*** Opening of Material provided ***

(** X9.  With user identifiers unique and the table constraints, the
    answer of GET /api/seats has under each row number exactly the seats
    of that row, each once, in position order; a row number without seats
    is no key.  A free seat is shown with bookedBy null, an occupied one
    with its holder's identifier and email. *)
Theorem X9_listing_rows (users : list user) (db : ledger) (r : Z) :
  NoDup (map u_id users) -> wf_layout db ->
  exists seats,
    (forall s, In s seats <-> In s db /\ row_number s = r)
    /\ StronglySorted position_lt seats
    /\ row_entries r (rows (listSeats users db))
       = match seats with
         | [] => None
         | _ => Some (map (entry_for users) seats)
         end.
Proof.
  intros Hu Hwf.
  set (J := seatsQuery users db).
  set (inrow := fun x : seat * option string => row_number (fst x) =? r).
  exists (map fst (filter inrow J)).
  pose proof (seatsQuery_perm users db Hu) as Hperm. fold J in Hperm.
  assert (HJ : forall x, In x J <-> exists s, In s db
                                     /\ x = (s, holder_email users s)).
  { intros x. split; intros H.
    - apply (Permutation_in _ Hperm), in_map_iff in H.
      destruct H as (s & <- & Hs). eauto.
    - destruct H as (s & Hs & ->).
      apply (Permutation_in _ (Permutation_sym Hperm)).
      apply (in_map (fun s => (s, holder_email users s))), Hs. }
  split; [|split].
  - intros s. rewrite in_map_iff. split.
    + intros (x & <- & Hx). apply filter_In in Hx. destruct Hx as [Hx Hr].
      apply HJ in Hx. destruct Hx as (t & Ht & ->).
      split; [exact Ht | now apply Z.eqb_eq].
    + intros [Hs Hr]. exists (s, holder_email users s).
      split; [reflexivity|]. apply filter_In.
      split; [apply HJ; eauto | now apply Z.eqb_eq].
  - apply (StronglySorted_impl_in row_position_lt).
    + intros x y Hx Hy. apply in_map_iff in Hx, Hy.
      destruct Hx as (x0 & <- & Hx), Hy as (y0 & <- & Hy).
      apply filter_In in Hx, Hy. unfold inrow in Hx, Hy.
      unfold row_position_lt, position_lt. lia.
    + apply (sorted_strengthen (fun s => (row_number s, seat_number s))
               (fun a b => by_row_seat a b = true)).
      * apply by_row_seat_strict.
      * apply StronglySorted_map, StronglySorted_filter.
        unfold J, seatsQuery. apply ORDER_BY_sorted.
        -- intros x y. apply by_row_seat_total.
        -- intros x y z. apply by_row_seat_trans.
      * rewrite map_map.
        apply (NoDup_map_filter
                 (fun x => (row_number (fst x), seat_number (fst x)))).
        apply (NoDup_perm_map _ _ _ (Permutation_sym Hperm)).
        rewrite map_map. apply Hwf.
  - unfold listSeats. cbn [rows]. fold J. rewrite row_entries_fold.
    cbn [row_entries]. fold inrow.
    assert (E : map entry_of (filter inrow J)
                = map (entry_for users) (map fst (filter inrow J))).
    { rewrite map_map. apply map_ext_in. intros x Hx.
      apply filter_In in Hx. destruct Hx as [Hx _]. apply HJ in Hx.
      now destruct Hx as (s & _ & ->). }
    rewrite E. destruct (filter inrow J); reflexivity.
Qed.

Lemma X9_witness :
  exists seats,
    (forall s, In s seats <-> In s layout_spill /\ row_number s = 2)
    /\ StronglySorted position_lt seats
    /\ row_entries 2 (rows (listSeats two_users layout_spill))
       = match seats with
         | [] => None
         | _ => Some (map (entry_for two_users) seats)
         end.
Proof.
  apply (X9_listing_rows two_users layout_spill 2).
  - apply (nodupb_sound Z.eqb); [apply Z.eqb_refl | reflexivity].
  - apply wf_layoutb_sound. reflexivity.
Defined.

(** ** GET /api/user/bookings *)

Lemma consistent_holder (s : seat) (u : Z) :
  consistent s = true -> booked_by s = Some u -> is_booked s = true.
Proof.
  unfold consistent. intros H Hby. rewrite Hby in H.
  destruct (is_booked s); [reflexivity | discriminate].
Qed.

Lemma userBookings_In (userId : Z) (db : ledger) (b : booking) :
  In b (snd (userBookings userId db))
  <-> exists s, In s db /\ booked_by s = Some userId
                /\ b = mkBooking (id s) (row_number s) (seat_number s)
                         (booked_at s).
Proof.
  unfold userBookings, userBookingsQuery. cbn [snd].
  rewrite in_map_iff. split.
  - intros (s & <- & Hs). apply ORDER_BY_In, filter_In in Hs.
    destruct Hs as [Hs Hu]. exists s. split; [exact Hs|].
    split; [|reflexivity]. unfold same_user in Hu.
    destruct (booked_by s) as [v|]; [|discriminate].
    apply Z.eqb_eq in Hu. now subst.
  - intros (s & Hs & Hby & ->). exists s. split; [reflexivity|].
    apply ORDER_BY_In, filter_In. split; [exact Hs|].
    rewrite Hby. apply Z.eqb_refl.
Qed.

(** X10.  After a booking that succeeds, the requester's bookings are the
    ones held when the locks were granted together with every assigned
    seat, each stamped with the time of the request; the bookings of
    every other user are the same list as before. *)
Theorem X10_bookings_after_booking (numSeats userId now : Z)
    (racing : list update) (db db' : ledger)
    (bookedSeats : list (Z * Z * Z)) :
  Forall (fun s => consistent s = true) db ->
  run (bookSeats numSeats userId now racing) db
  = (Assigned bookedSeats, db') ->
  (forall b,
      In b (snd (userBookings userId db'))
      <-> In b (snd (userBookings userId (apply_updates racing db)))
          \/ exists i r p, In (i, r, p) bookedSeats
                           /\ b = mkBooking i r p (Some now))
  /\ (forall other, other <> userId ->
        userBookings other db'
        = userBookings other (apply_updates racing db)).
Proof.
  intros Hcons Hrun.
  destruct (run_bookSeats_assigned _ _ _ _ _ _ _ Hrun)
    as (ids & _ & Hfree & -> & ->).
  apply (apply_updates_consistent racing) in Hcons.
  set (db1 := apply_updates racing db) in *.
  rewrite Forall_forall in Hcons.
  assert (Hheld : forall s u, In s db1 -> booked_by s = Some u ->
                              ANY ids (id s) = false).
  { intros s u Hs Hby. apply not_true_is_false. intros E.
    pose proof (consistent_holder s u (Hcons s Hs) Hby).
    rewrite (Hfree s Hs E) in *. discriminate. }
  split.
  - intros b. rewrite !userBookings_In. cbn [apply_update]. split.
    + intros (s' & Hs' & Hby & ->). apply in_map_iff in Hs'.
      destruct Hs' as (s & <- & Hs).
      destruct (ANY ids (id s)) eqn:E.
      * right. exists (id s), (row_number s), (seat_number s).
        split; [|reflexivity]. unfold returning.
        apply (in_map (fun s => (id s, row_number s, seat_number s))).
        now apply filter_In.
      * left. eauto.
    + intros [(s & Hs & Hby & ->)|(i & r & p & Hin & ->)].
      * exists s. split; [|auto]. apply in_map_iff. exists s.
        now rewrite (Hheld s userId Hs Hby).
      * unfold returning in Hin. apply in_map_iff in Hin.
        destruct Hin as (s & [= <- <- <-] & Hs). apply filter_In in Hs.
        destruct Hs as [Hs E]. exists (set_booked userId now s).
        split; [|now split]. apply in_map_iff. exists s. now rewrite E.
  - intros other Hne. unfold userBookings, userBookingsQuery.
    cbn [apply_update]. do 3 f_equal.
    rewrite filter_map_swap.
    rewrite (filter_ext_in _ (fun s => same_user (booked_by s) other)).
    + rewrite <- (map_id (filter _ db1)) at 2. apply map_ext_in.
      intros s Hs. apply filter_In in Hs. destruct Hs as [Hs Hu].
      unfold same_user in Hu. destruct (booked_by s) as [v|] eqn:Hby;
        [|discriminate].
      now rewrite (Hheld s v Hs Hby).
    + intros s Hs. destruct (ANY ids (id s)) eqn:E; [|reflexivity].
      cbn [set_booked booked_by same_user].
      destruct (booked_by s) as [v|] eqn:Hby.
      * rewrite (Hheld s v Hs Hby) in E. discriminate.
      * cbn [same_user]. now apply Z.eqb_neq.
Qed.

*** Close of Material provided ***

In the records above, find the line with "split; [reflexivity|]. apply filter_In."; write out exactly that line and each one after it, stopping after the line with "in_map_iff in Hx, Hy.".

      split; [reflexivity|]. apply filter_In.
      split; [apply HJ; eauto | now apply Z.eqb_eq].
  - apply (StronglySorted_impl_in row_position_lt).
    + intros x y Hx Hy. apply in_map_iff in Hx, Hy.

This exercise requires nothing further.